In addition to some of the tests mentioned above, to further ensure the doctor will also conduct a series of other supporting tests such as blood and urine tests, x-rays, CT scans, and MRI.


How to treat vertigo?

Often the symptoms of vertigo will improve over time even without treatment, one of them by resting. This happens because your brain can adjust to changes in the inner ear, in an effort to maintain body balance.

Even so, there are various treatments that are determined based on the cause and severity of vertigo experienced by the patient, including:

1. Vertigo caused by Benign Paroxysmal Positional Vertigo (BPPV)

Doing some simple head maneuvers below can be one way to overcome the dizziness you experience.

Epley maneuver

  • Sit up straight on the edge of your bed with your legs hanging. Turn your head 45 degrees to the left. Put a pillow under you, so when you lie down, the pillow will rest between your shoulders and not under your head.
  • Lie down immediately, head facing the mattress (fixed at a 45 degree angle). The pillow must be under your shoulder. Wait 30 seconds.
  • Turn your head 90 degrees to the right without lifting it. Wait 30 seconds.
  • Turn your head and body from the left side to the right side, so you can see the floor.
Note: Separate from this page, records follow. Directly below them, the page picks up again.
(** The fields of the frame built over any payload of at most 65507 bytes,
    and the verdict of the code's own checksum functions on it. *)
Lemma build_send_header_fields bp src dst :
  28 <= head bp -> head bp <= tail bp ->
  tail bp <= Z.of_nat (length (base bp)) ->
  tail bp - head bp + 28 <= 65535 ->
  exists bp',
    ni_dhcp_build_send_header bp src dst = Some (0, bp')
    /\ let frame := ni_buffer_data bp' in
       let L := tail bp - head bp in
       Z.of_nat (length frame) = 28 + L
       /\ ip_v frame 0 = 4 /\ ip_hl frame 0 = 5
       /\ load8 frame ip_tos_off = IPTOS_LOWDELAY
       /\ ntohs (load16 frame ip_len_off) = 28 + L
       /\ ntohs (load16 frame ip_id_off) = 0
       /\ ntohs (load16 frame ip_off_off) = IP_DF
       /\ load8 frame ip_ttl_off = IPDEFTTL
       /\ load8 frame ip_p_off = IPPROTO_UDP
       /\ load32 frame ip_src_off = u32 src
       /\ load32 frame ip_dst_off
          = (if u32 dst =? 0 then INADDR_BROADCAST else u32 dst)
       /\ checksum frame 0 sizeof_ip = 0
       /\ ntohs (load16 frame (sizeof_ip + uh_sport_off)) = DHCP_CLIENT_PORT
       /\ ntohs (load16 frame (sizeof_ip + uh_dport_off)) = DHCP_SERVER_PORT
       /\ ntohs (load16 frame (sizeof_ip + uh_ulen_off)) = 8 + L
       /\ ipudp_checksum frame 0 sizeof_ip (sizeof_ip + sizeof_udphdr) L = 0.
Proof.
  intros Hh Hht Htl Hl.
  destruct (build_send_header_frame bp src dst Hh Hht Htl Hl)
    as (bp' & Hb & _ & _ & _ & Ef).
  exists bp'. split; [exact Hb|]. cbv zeta. rewrite Ef.
  set (payload := ni_buffer_data bp).
  assert (HL : Z.of_nat (length payload) = tail bp - head bp).
  { unfold payload, ni_buffer_data. rewrite ni_buffer_count_eq by lia.
    rewrite bytes_at_length by lia. lia. }
  assert (HL' : Z.of_nat (length payload) + 28 <= 65535) by lia.
  rewrite <- (app_nil_r (dhcp_frame src dst payload)).
  pose proof (frame_ip_fixed src dst payload [] HL') as (F0 & F1 & F2 & F4 & F6 & F8 & F9).
  pose proof (frame_udp_fixed src dst payload [] HL') as (U0 & U2 & U4).
  pose proof (frame_addresses src dst payload []) as (A1 & A2).
  pose proof (frame_ip_checksum src dst payload []) as Hc1.
  pose proof (frame_udp_checksum src dst payload [] HL') as Hc2.
  rewrite HL in *.
  unfold ip_tos_off, ip_len_off, ip_id_off, ip_off_off, ip_ttl_off, ip_p_off,
    ip_src_off, ip_dst_off, sizeof_ip, uh_sport_off, uh_dport_off, uh_ulen_off,
    sizeof_udphdr.
  change (20 + 0) with 20. change (20 + 2) with 22. change (20 + 4) with 24.
  change (20 + 8) with 28.
  rewrite F1, F2, F4, F6, F8, F9, U0, U2, U4, Hc1, Hc2, A1, A2.
  unfold ip_v, ip_hl. rewrite F0.
  conj_split; try reflexivity.
  - rewrite app_nil_r, dhcp_frame_length. lia.
  - unfold coerce_dst. destruct (u32 dst =? 0); reflexivity.
Qed.

(** X7: The build works in place: it writes the 28 bytes in front of the
    payload and nothing else.  The buffer keeps its size, what lies before
    the new head and from the old head on (the payload and whatever follows
    it) is unchanged, the tail stays and the head moves back by 28. *)
Theorem build_send_header_in_place bp src dst :
  28 <= head bp -> head bp <= tail bp ->
  tail bp <= Z.of_nat (length (base bp)) ->
  tail bp - head bp + 28 <= 65535 ->
  exists bp',
    ni_dhcp_build_send_header bp src dst = Some (0, bp')
    /\ head bp' = head bp - 28 /\ tail bp' = tail bp
    /\ length (base bp') = length (base bp)
    /\ firstn (Z.to_nat (head bp - 28)) (base bp')
       = firstn (Z.to_nat (head bp - 28)) (base bp)
    /\ skipn (Z.to_nat (head bp)) (base bp')
       = skipn (Z.to_nat (head bp)) (base bp).
Proof.
  intros Hh Hht Htl Hl.
  rewrite (build_send_header_base bp src dst Hh Hht Htl Hl).
  eexists. split; [reflexivity|]. cbn [head tail base].
  set (payload := ni_buffer_data bp).
  assert (HL : Z.of_nat (length payload) = tail bp - head bp).
  { unfold payload, ni_buffer_data. rewrite ni_buffer_count_eq by lia.
    rewrite bytes_at_length by lia. lia. }
  assert (Hpre : length (firstn (Z.to_nat (head bp - 28)) (base bp))
                 = Z.to_nat (head bp - 28))
    by (rewrite length_take; lia).
  split; [reflexivity|]. split; [reflexivity|]. split; [|split].
  - rewrite !length_app, dhcp_frame_length, Hpre, length_drop. lia.
  - rewrite take_app_length'; [reflexivity | symmetry; exact Hpre].
  - rewrite drop_app_ge by lia. rewrite Hpre.
    replace (Z.to_nat (head bp) - Z.to_nat (head bp - 28))%nat with 28%nat by lia.
    unfold dhcp_frame. cbv zeta.
    set (I := ip_header _ _ _ _). set (U := udp_header _ _).
    assert (HIU : length (I ++ U) = 28%nat)
      by (unfold I, U; rewrite length_app, ip_header_length, udp_header_length;
          reflexivity).
    rewrite <- !app_assoc, (app_assoc I U).
    rewrite <- HIU at 1. rewrite drop_app_length.
    unfold payload, ni_buffer_data. rewrite ni_buffer_count_eq by lia.
    unfold bytes_at.
    replace (skipn (Z.to_nat (tail bp)) (base bp))
      with (skipn (Z.to_nat (tail bp - head bp))
              (skipn (Z.to_nat (head bp)) (base bp)))
      by (rewrite drop_drop; f_equal; lia).
    apply firstn_skipn.
Qed.

(** ** Ingress validation and the receive buffer *)

Lemma bytes_at_app_l l post p k :
  0 <= p -> 0 <= k -> p + k <= Z.of_nat (length l) ->
  bytes_at (l ++ post) p k = bytes_at l p k.
Proof.
  intros Hp Hk Hl. unfold bytes_at.
  rewrite drop_app_le by lia.
  rewrite take_app_le by (rewrite length_drop; lia). reflexivity.
Qed.

Lemma byte_at_app_l l post p :
  0 <= p < Z.of_nat (length l) -> byte_at (l ++ post) p = byte_at l p.
Proof. intros Hp. unfold byte_at. rewrite app_nth1 by lia. reflexivity. Qed.

Lemma load16_app_l l post p :
  0 <= p -> p + 2 <= Z.of_nat (length l) -> load16 (l ++ post) p = load16 l p.
Proof.
  intros Hp Hl. unfold load16. rewrite !load8_app_l by lia. reflexivity.
Qed.

Lemma checksum_app_l l post p len :
  0 <= p -> 0 <= len < 65536 -> p + len <= Z.of_nat (length l) ->
  checksum (l ++ post) p len = checksum l p len.
Proof.
  intros Hp Hlen Hl.
  rewrite !checksum_spec by (rewrite ?length_app; lia).
  rewrite bytes_at_app_l by lia. reflexivity.
Qed.

Lemma ipudp_checksum_app_l l post iph uh data len :
  0 <= iph -> iph + 20 <= Z.of_nat (length l) ->
  0 <= uh -> uh + 8 <= Z.of_nat (length l) ->
  0 <= data -> 0 <= len -> data + len <= Z.of_nat (length l) ->
  ipudp_checksum (l ++ post) iph uh data len = ipudp_checksum l iph uh data len.
Proof.
  intros H1 H2 H3 H4 H5 H6 H7.
  pose proof (u16_le len H6) as Hu.
  rewrite !ipudp_checksum_spec by (rewrite ?length_app; lia).
  unfold udp_sum. rewrite !fake_header_bytes.
  rewrite !byte_at_app_l by lia.
  unfold sizeof_udphdr. rewrite !bytes_at_app_l by lia. reflexivity.
Qed.

Lemma check_packet_header_app_l l post pl :
  (1 <= length l)%nat ->
  check_packet_header (l ++ post) 0 (Z.of_nat (length l)) pl
  = check_packet_header l 0 (Z.of_nat (length l)) pl.
Proof.
  intros Hn. set (n := Z.of_nat (length l)).
  assert (Hn' : 1 <= n) by (unfold n; lia).
  unfold check_packet_header.
  assert (E0 : load8 (l ++ post) 0 = load8 l 0)
    by (apply load8_app_l; fold n; lia).
  unfold ip_v, ip_hl. rewrite E0.
  pose proof (ip_hl_range l 0) as Hr. unfold ip_hl in Hr.
  rewrite Z.shiftl_mul_pow2 by lia. change (2 ^ 2) with 4.
  set (ihl := Z.land (load8 l 0) 15 * 4) in *.
  destruct (negb (Z.shiftr (load8 l 0) 4 =? 4) || (ihl <? 20)) eqn:E1;
    [reflexivity|].
  apply orb_false_iff in E1 as [_ E1]. apply Z.ltb_ge in E1.
  destruct (Z.ltb_spec n ihl) as [|E2]; [reflexivity|].
  rewrite checksum_app_l by (fold n; unfold ihl in *; lia).
  destruct (negb (checksum l 0 ihl =? 0)); [reflexivity|].
  unfold ip_len_off, ip_p_off.
  rewrite load16_app_l by (fold n; lia).
  rewrite load8_app_l by (fold n; lia).
  destruct (n <? ntohs (load16 l (0 + 2))); [reflexivity|].
  destruct (negb (load8 l (0 + 9) =? IPPROTO_UDP)); [reflexivity|].
  destruct (Z.ltb_spec (n - ihl) sizeof_udphdr) as [|E3]; [reflexivity|].
  unfold sizeof_udphdr in *.
  rewrite ipudp_checksum_app_l by (fold n; unfold ihl in *; lia).
  reflexivity.
Qed.

(** X13: The verdict on a read depends on the bytes that were read and on
    nothing else: whatever the receive buffer holds behind them, left over
    from earlier and longer packets, the same packets are accepted, with
    the same payload pointer and length. *)
Theorem check_packet_header_ignores_stale_tail l post post' pl :
  let n := Z.of_nat (length l) in
  cph_payload (check_packet_header (l ++ post) 0 n pl)
  = cph_payload (check_packet_header (l ++ post') 0 n pl)
  /\ cph_payload_len (check_packet_header (l ++ post) 0 n pl)
     = cph_payload_len (check_packet_header (l ++ post') 0 n pl).
Proof.
  cbv zeta. destruct l as [|b l].
  - assert (H : forall m,
               cph_payload (check_packet_header m 0 0 pl) = None
               /\ cph_payload_len (check_packet_header m 0 0 pl) = pl).
    { intros m.
      destruct (cph_payload (check_packet_header m 0 0 pl)) as [p|] eqn:E.
      - destruct (cph_accept_inv m 0 0 pl p E) as ((_ & Hhl & _) & H1 & _). lia.
      - split; [reflexivity|]. apply cph_drop_cases. exact E. }
    change (Z.of_nat (length (@nil byte))) with 0.
    change ([] ++ post) with post. change ([] ++ post') with post'.
    destruct (H post) as [-> ->]. destruct (H post') as [-> ->].
    split; reflexivity.
  - rewrite !check_packet_header_app_l by (cbn; lia). split; reflexivity.
Qed.

(** ** The DHCP socket as a whole *)

Lemma same_heaps_refl s : same_heaps s s.
Proof. unfold same_heaps. auto. Qed.

Lemma same_heaps_trans s1 s2 s3 :
  same_heaps s1 s2 -> same_heaps s2 s3 -> same_heaps s1 s3.
Proof. unfold same_heaps. intros (?&?&?&?) (?&?&?&?). conj_split; congruence. Qed.

Lemma sys_same_heaps c s :
  exists r s', sys c s = Some (r, s') /\ same_heaps s s'.
Proof. eexists _, _. split; [reflexivity|]. unfold same_heaps. cbn. auto. Qed.

Lemma sys__same_heaps c s :
  exists s', sys_ c s = Some (tt, s') /\ same_heaps s s'.
Proof. eexists. split; [reflexivity|]. unfold same_heaps. cbn. auto. Qed.

Lemma logged_sys_same_heaps c msg s :
  exists s',
    (r <- sys c ;; if r =? -1 then ni_error msg else ret tt) s = Some (tt, s')
    /\ same_heaps s s'.
Proof.
  unfold bind, sys, ni_error, modify, ret.
  destruct (hd (-1) (kernel_ret s) =? -1);
    (eexists; split; [reflexivity|]); unfold same_heaps; cbn; auto.
Qed.

Lemma maybe_log_same_heaps (b : bool) msg s :
  exists s',
    (if b then ni_error msg else ret tt) s = Some (tt, s') /\ same_heaps s s'.
Proof.
  destruct b; (eexists; split; [reflexivity|]); unfold same_heaps; cbn; auto.
Qed.

Ltac step_sys ER :=
  unfold bind at 1 in ER; cbv beta in ER;
  match type of ER with
  | context [sys ?c ?s] =>
      let r := fresh "r" in
      let s' := fresh "s" in
      let E := fresh "E" in
      let H := fresh "H" in
      destruct (sys_same_heaps c s) as (r & s' & E & H);
      rewrite E in ER; clear E; cbv beta iota in ER
  end.
Ltac step_log ER :=
  unfold bind at 1 in ER; cbv beta in ER;
  match type of ER with
  | context [(if ?b then ni_error ?msg else ret tt) ?s] =>
      let s' := fresh "s" in
      let E := fresh "E" in
      let H := fresh "H" in
      destruct (maybe_log_same_heaps b msg s) as (s' & E & H);
      rewrite E in ER; clear E; cbv beta iota in ER
  end.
Wait 30 seconds.
  • Slowly sit down again, but stay in bed for a few minutes.
  • Repeat the movement instructions from different sides and do this movement three times before going to sleep each night, until you are not dizzy again for 24 hours.

Foster / Half Somersault maneuver

  • Sit cross-legged and tilt your head up at the ceiling for a few seconds.
  • Touch the floor with your head (prostration). Slide your chin into your chest so that the head touches or enters the knee. Wait for about 30 seconds.
  • Still in prostrate position, turn your head towards the ear that has a problem (if you feel dizzy on the left side, turn your face to the left elbow). Wait 30 seconds.
  • Then with a quick motion, raise your head until it is horizontal with your back. Keep your head at a 45 degree angle. Wait 30 seconds.
  • After that with a quick movement also raise your head and sit upright, but keep your head facing your shoulders in the same position as the problematic ear. Then, stand up slowly.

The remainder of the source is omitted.